Não preciso de milhões de palavras nessa carta. Ela será bem simples e bem categórica. Não quero enrolar, porque você precisará de muito tempo para digeri-la.

Eu te amo!

Não como amiga... Não como irmã... Mas sim como mulher!

Sou completamente e absurdamente apaixonada por você.

A porta do carro batendo e a risada rouca de Igor mais a risada escandalosa de Savage me fizeram olhar em direção ao carro. Savage usava um moletom cinza, estava de coque e seus óculos de grau, o que me dizia que ela estava cansada e querendo muito sua cama. Igor atravessou o carro e a encontrou, a abraçando forte. Fechei meus olhos com força quando o vi se inclinar para beija-la.

Uma pontada forte atravessou meu peito.

Eu não tenho certeza se você lerá essa carta. Eu espero que sim, porque eu a escrevi umas dez vezes antes de ficar contente com o conteúdo. Sei que ainda não digeriu o conteúdo da ultima, e talvez nunca vá, mas eu precisava me arriscar.

Foram longos 12 anos te amando em silencio, mas os últimos cinco anos foram praticamente uma tortura para meu psicológico. Ter a mulher que eu amo debaixo do mesmo teto comigo e muitas vezes na mesma cama, com nada mais que uma simples camisola.

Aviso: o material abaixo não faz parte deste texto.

(** No step of a core or of the timer takes the cores further away. *)
Lemma cores_step_rank n k w w' :
  cores_inv n k w → Z.of_nat k < 2 ^ 64 - 1 → cores_step n w w' → (rank w' ≤ rank w)%nat.
Proof.
  intros Hi Hk Hst. pose proof (ci_frames _ _ _ Hi) as Hf. destruct Hst as [w1 id c c' s' Hc Hst%step_core_kind|w1 Ht].
  - pose proof (rank_insert w1 id c c' s' Hc).
    destruct (kind_rank _ _ _ _ _ _ Hst) as [Hle _]; [by eapply (ci_pc _ _ _ Hi)|lia|lia].
  - destruct (tick_rank (shared w1)) as [Hr _]. unfold rank. cbn [cores shared]. lia.
Qed.

Lemma cores_steps_rank n k w :
  nsteps (cores_step n) k (cores_start n) w → Z.of_nat k < 2 ^ 64 - 1 → (rank w ≤ 46 * S n)%nat.
Proof.
  revert w. induction k as [|k IH]; intros w Hs Hk.
  - inversion Hs; subst. apply rank_start.
  - apply nsteps_inv_r in Hs as (w1 & Hs & Hstep). specialize (IH w1 Hs ltac:(lia)).
    pose proof (cores_step_rank n k w1 w (cores_steps_inv n k w1 Hs) ltac:(lia) Hstep). lia.
Qed.

(** A step that brings the cores closer. *)
Lemma closer n k w :
  cores_inv n k w → Z.of_nat k < 2 ^ 64 - 1 → settled w ∨ ∃ w', cores_step n w w' ∧ (rank w' < rank w)%nat.
Proof.
  intros Hi Hk. pose proof (ci_frames _ _ _ Hi) as Hf.
  assert (∀ id c c' s', cores w !! id = Some c → step_core n id c (shared w) = Some (c', s') →
    script id !! pc c ≠ Some EchoLoop → (script id !! pc c = Some FrameLoop → REFRESH_COUNTER (shared w) < 2) →
    ∃ w', cores_step n w w' ∧ (rank w' < rank w)%nat) as Hgo.
  { intros id c c' s' Hc Hst Ha Hb. eexists. split; [by eapply cs_core|].
    apply step_core_kind in Hst. pose proof (rank_insert w id c c' s' Hc).
    destruct (kind_rank _ _ _ _ _ _ Hst) as [_ Hlt]; [by eapply (ci_pc _ _ _ Hi)|lia|]. specialize (Hlt Ha Hb). lia. }
  destruct (stuck_or_step n k w Hi) as [Hall|(id & c & a & c' & s' & Hc & Ha & Hl & Hst)];
    [|right; eapply Hgo; [done..|by rewrite Ha; destruct a|by rewrite Ha; destruct a]].
  destruct (lookup_lt_is_Some_2 (cores w) 0) as [c0 Hc0]; [rewrite (ci_length _ _ _ Hi); lia|].
  destruct (Z.le_gt_cases 2 (REFRESH_COUNTER (shared w))) as [Hge|Hge]; [left; by eapply stuck_settled|right].
  pose proof (stuck_core_0 _ _ _ _ Hi Hall Hc0) as Ha0. destruct (frame_done _ _ Ha0) as (_ & _ & Ht).
  pose proof (ci_flags _ _ _ Hi _ _ _ Hc0 Ht) as Htimer. cbn in Htimer.
  destruct (NEW_FRAME_REQUESTED (shared w)) eqn:Hn.
  - assert (ticket c0 = None) as Htk.
    { destruct (ticket c0) as [t|] eqn:Htk; [|done]. destruct (ci_ticket _ _ _ Hi _ _ _ Hc0 Htk); congruence. }
    eapply (Hgo 0%nat c0); [done| |by rewrite Ha0|done].
    unfold step_core. rewrite Ha0. cbn [mbind option_bind]. by rewrite Htk, Hn.
  - exists (mkWorld (cores w) (request_frame (shared w))). split; [by apply cs_timer|].
    destruct (tick_rank (shared w)) as [_ Hr]. specialize (Hr ltac:(lia) Hn). unfold rank. cbn [cores shared]. lia.
Qed.

(** C13 (liveness). The cores always get to their last loops: in the first 2^64 - 1 steps
    of any interleaving there is, until all cores are there, a step that brings
    them closer, no step takes them further away, and they are never further
    away than 46 steps for each core.  No core waits for ever at a barrier, for
    the double buffer, or for the screen to be refreshed. *)
Theorem cores_progress n k w :
  nsteps (cores_step n) k (cores_start n) w → Z.of_nat k < 2 ^ 64 - 1 →
  (settled w ∨ ∃ w', cores_step n w w' ∧ (rank w' < rank w)%nat) ∧
  (∀ w', cores_step n w w' → (rank w' ≤ rank w)%nat) ∧
  (rank w ≤ 46 * S n)%nat.
Proof.
  intros Hs Hk. pose proof (cores_steps_inv n k w Hs) as Hi.
  split_and!; [by eapply closer|intros w' Hst; by eapply cores_step_rank|by eapply cores_steps_rank].
Qed.
End Invariant.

Até mesmo quando estávamos com várias calças, meias, blusas e edredons quando o frio estava insuportável.

Eu tinha que contar muitas vezes até dez, e sempre que você dormia, eu passava horas observando cada detalhe do seu rosto. Observava as imperfeições de seu nariz, que mesmo parecendo de batata, em você ficava magnifico, lhe dando uma beleza ainda mais rara. Ou as olheiras pelo fato de você quase não dormir. Ou suas sobrancelhas, que se eu não insistisse em você fazer, ficavam parecendo taturanas.

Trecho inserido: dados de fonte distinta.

(* ===== verification/ConsoleDemo.v ===== *)
(** * Shared output on a small screen

    The theorems of [ConsoleSpec] at the screen and font of [TermDemo]: a
    screen of 64 by 48 pixels at 4096, a back buffer at 65536. *)

From S2P Require Import Prelude Bytes Terminal Windows TermSpec TermDemo Console ConsoleSpec.

Definition demo_double : DoubleBuffer := mkDouble 65536 4096 12288.

(** Nothing is locked; the main terminal draws to the back buffer. *)
Definition demo_console : Console :=
  mkConsole (full_term demo_fb 65536 65536) None false (Some demo_double)
    false false false false false ∅.

(** The panicking core holds the main terminal and all locks of the buffers. *)
Definition stuck_console : Console :=
  mkConsole (full_term demo_fb 65536 65536) None false (Some demo_double)
    true true true false false ∅.

Lemma demo_text_screen : text_screen demo_fb.
Proof. split; [apply demo_screen_ok|by cbn|by cbn|by cbn]. Qed.

Lemma push_shows_back_buffer_witness :
  ∃ v', push_to_frame_buffer demo_console = Val ((), set_screen v' demo_console) ∧
    ∀ q, ¬ visible demo_fb 4096 q → v' !! q = (∅ : gmap Z Z) !! q.
Proof.
  destruct (push_shows_back_buffer demo_fb 4096 demo_double demo_console eq_refl demo_screen_ok
    eq_refl eq_refl eq_refl eq_refl eq_refl) as (v' & Hr & _ & Hk); [by right; vm_compute|].
  exists v'. split; [exact Hr|exact Hk].
Defined.

Lemma panic_print_prints_witness :
  lock held_term stuck_console = Fault NoFuel ∧
  ∃ s', panic_print (λ _, false) (write_str [66; 111; 111; 109]) stuck_console = Val ((), s') ∧
    outside 4096 (full_window demo_fb) ∅ (screen s') ∧
    push_to_frame_buffer s' = Val ((), s').
Proof.
  split; [done|].
  destruct (panic_print_prints demo_fb 4096 (λ _, false) [66; 111; 111; 109] stuck_console eq_refl
    demo_text_screen) as (s' & Hr & _ & Ho & _ & _ & _ & Hp); [by split; try done; intros ? [= <-]|].
  exists s'. split; [exact Hr|]. split; [exact Ho|exact Hp].
Defined.
(* ===== verification/UserPrint.v ===== *)
(** * The print function of the kernel (src/kernel/src/loader.rs)

    [user_functions::print], through which an application writes to the main
    terminal: it reads the bytes in the application's space and panics when
    they are not UTF-8.  The pointer and the length are not checked; a slice
    that [from_raw_parts] does not allow is undefined. *)

From S2P Require Import Prelude Bytes Utf8 Constants Platform FrameAlloc Paging Memory AddressSpace Isolation MapPages UserMem Terminal Windows TermSpec Console.

Section Print.
Context `{Profile} `{X86Addr} `{Boot} `{Screen} `{Font}.

(** [slice::from_raw_parts], and the bytes behind it. *)
Definition from_raw_parts (string len : Z) : M Kernel (list Z) :=
  if (string =? 0) || (2 ^ 63 <=? len) then λ _, Fault Undefined
  else vread_bytes (Z.to_nat len) string.

(** The terminal is locked before the argument of [print!] is evaluated. *)
Definition print (string len : Z) : M (Kernel * Console) () :=
  zoom snd (λ c s, (fst s, c)) acquire ≫= λ _,
  zoom fst (λ k s, (k, snd s)) (from_raw_parts string len) ≫= λ slice,
  liftr (unwrap (from_utf8 slice)) ≫= λ text,
  zoom snd (λ c s, (fst s, c)) (Stdout_print text).
End Print.

Section Spec.
Context `{Profile} `{X86AddrLaws} `{BootOk pmo} `{Screen} `{FontLaws}.

(** The bytes [bs] lie at [a] in the active space. *)
Definition holds_bytes (k : Kernel) (a : Z) (bs : list Z) : Prop :=
  ∀ j b, bs !! j = Some b → vbyte pmo k (k_cr3 k) (a + Z.of_nat j) = Some b.

(** The steps of [print] up to the decoding. *)
Lemma print_run k c string bs :
  0 < string → Z.of_nat (length bs) < 2 ^ 63 → holds_bytes k string bs → held_term c = false →
  print string (Z.of_nat (length bs)) (k, c) =
    (liftr (unwrap (from_utf8 bs)) ≫= λ text, zoom snd (λ c s, (fst s, c)) (Stdout_print text)) (k, c).
Proof.
  intros Hs Hl Hb Hh. unfold print.
  rewrite (M_bind_run _ _ _ () (k, c)) by (unfold zoom, acquire, lock; cbn; by rewrite Hh).
  rewrite (M_bind_run _ _ _ bs (k, c)); [done|]. unfold zoom, from_raw_parts. cbn [fst snd].
  rewrite (proj2 (Z.eqb_neq string 0)), (proj2 (Z.leb_gt _ _)) by lia. cbn [orb].
  rewrite Nat2Z.id. by rewrite vread_bytes_run.
Qed.

(** C32 (roundtrip). What an application prints is what the main terminal
    writes: of any text, whose UTF-8 bytes lie in the application's space, every
    character, in order and nothing else, inside of the terminal's window and
    without a change to the memory; bytes that are the encoding of no text
    make the kernel panic. *)
Theorem user_print_spec k c string bs :
  0 < string → Z.of_nat (length bs) < 2 ^ 63 → holds_bytes k string bs →
  held_term c = false → PANICKED_STOP_PRINTING c = false → term_ok (TERM c) → pos_ok (TERM c) →
  (∀ text, Forall (λ ch, is_char ch = true) text → encode_str text = bs →
    ∃ s', write_str text (mkTS (TERM c) (screen c)) = Val ((), s') ∧ usable (TERM c) (term s') ∧
      outside (fst (buffer (TERM c))) (info (TERM c)) (screen c) (vram s') ∧
      print string (Z.of_nat (length bs)) (k, c) = Val ((), (k, set_term (term s') (vram s') c))) ∧
  ((∀ text, Forall (λ ch, is_char ch = true) text → encode_str text ≠ bs) →
    print string (Z.of_nat (length bs)) (k, c) = Fault Unwrap).
Proof.
  intros Hs Hl Hb Hh Hp Ht Hpos. rewrite print_run by done. split.
  - intros text Hc He.
    destruct (confined_keeps _ (confined_write_str text) (mkTS (TERM c) (screen c)) Ht Hpos) as (s' & Hr & Hu & Ho).
    exists s'. split_and!; [done..|].
    rewrite (M_bind_run _ _ _ text (k, c)) by (apply liftr_run; by rewrite (proj2 (from_utf8_spec bs text))).
    unfold zoom, Stdout_print, unless_panicked. cbn [fst snd].
    rewrite (M_bind_run _ _ _ false c) by (unfold gets; by rewrite Hp).
    unfold on_term, zoom. by rewrite Hr.
  - intros Hno. apply M_bind_fault. destruct (from_utf8 bs) as [text|] eqn:E; [|done].
    apply from_utf8_spec in E as [E Hc]. by destruct (Hno text Hc).
Qed.
End Spec.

Mas também observava seus lábios, que às vezes pareciam tão carnudos e outrora tão finos. Eu sempre quis sentir a textura deles, e muitas vezes me peguei quase os beijando. Mas eu não podia e não queria dessa forma. Se um dia eu chegar a provar de seus lábios, quero que você saiba e queira isso tanto quanto eu.

— Yuliya — A voz fina de Savage ecoou nos meus ouvidos.

Ouvi duas buzinadas e quando olhei direito, ela estava ao meu lado acenando para Igor que estava dando partida para ir embora. Dei um pequeno aceno pra ele, antes de me virar para minha amiga.

Ela estava me encarando, fechei meus olhos. Eu não conseguia encara-la de volta. O medo e a vergonha tomaram conta de mim e me senti aquela garotinha insegura que era antes de conhecê-la.

Meu corpo tremeu quando sentiu o seu perto de mim. Suas mãos circularam meu pescoço, me trazendo para mais perto em um abraço apertado. Eu quis chorar... Mas eu não conseguia.

Inspirei o perfume dela, porém comecei a rir. Ela estava fedendo, ela se afastou e começou a rir também.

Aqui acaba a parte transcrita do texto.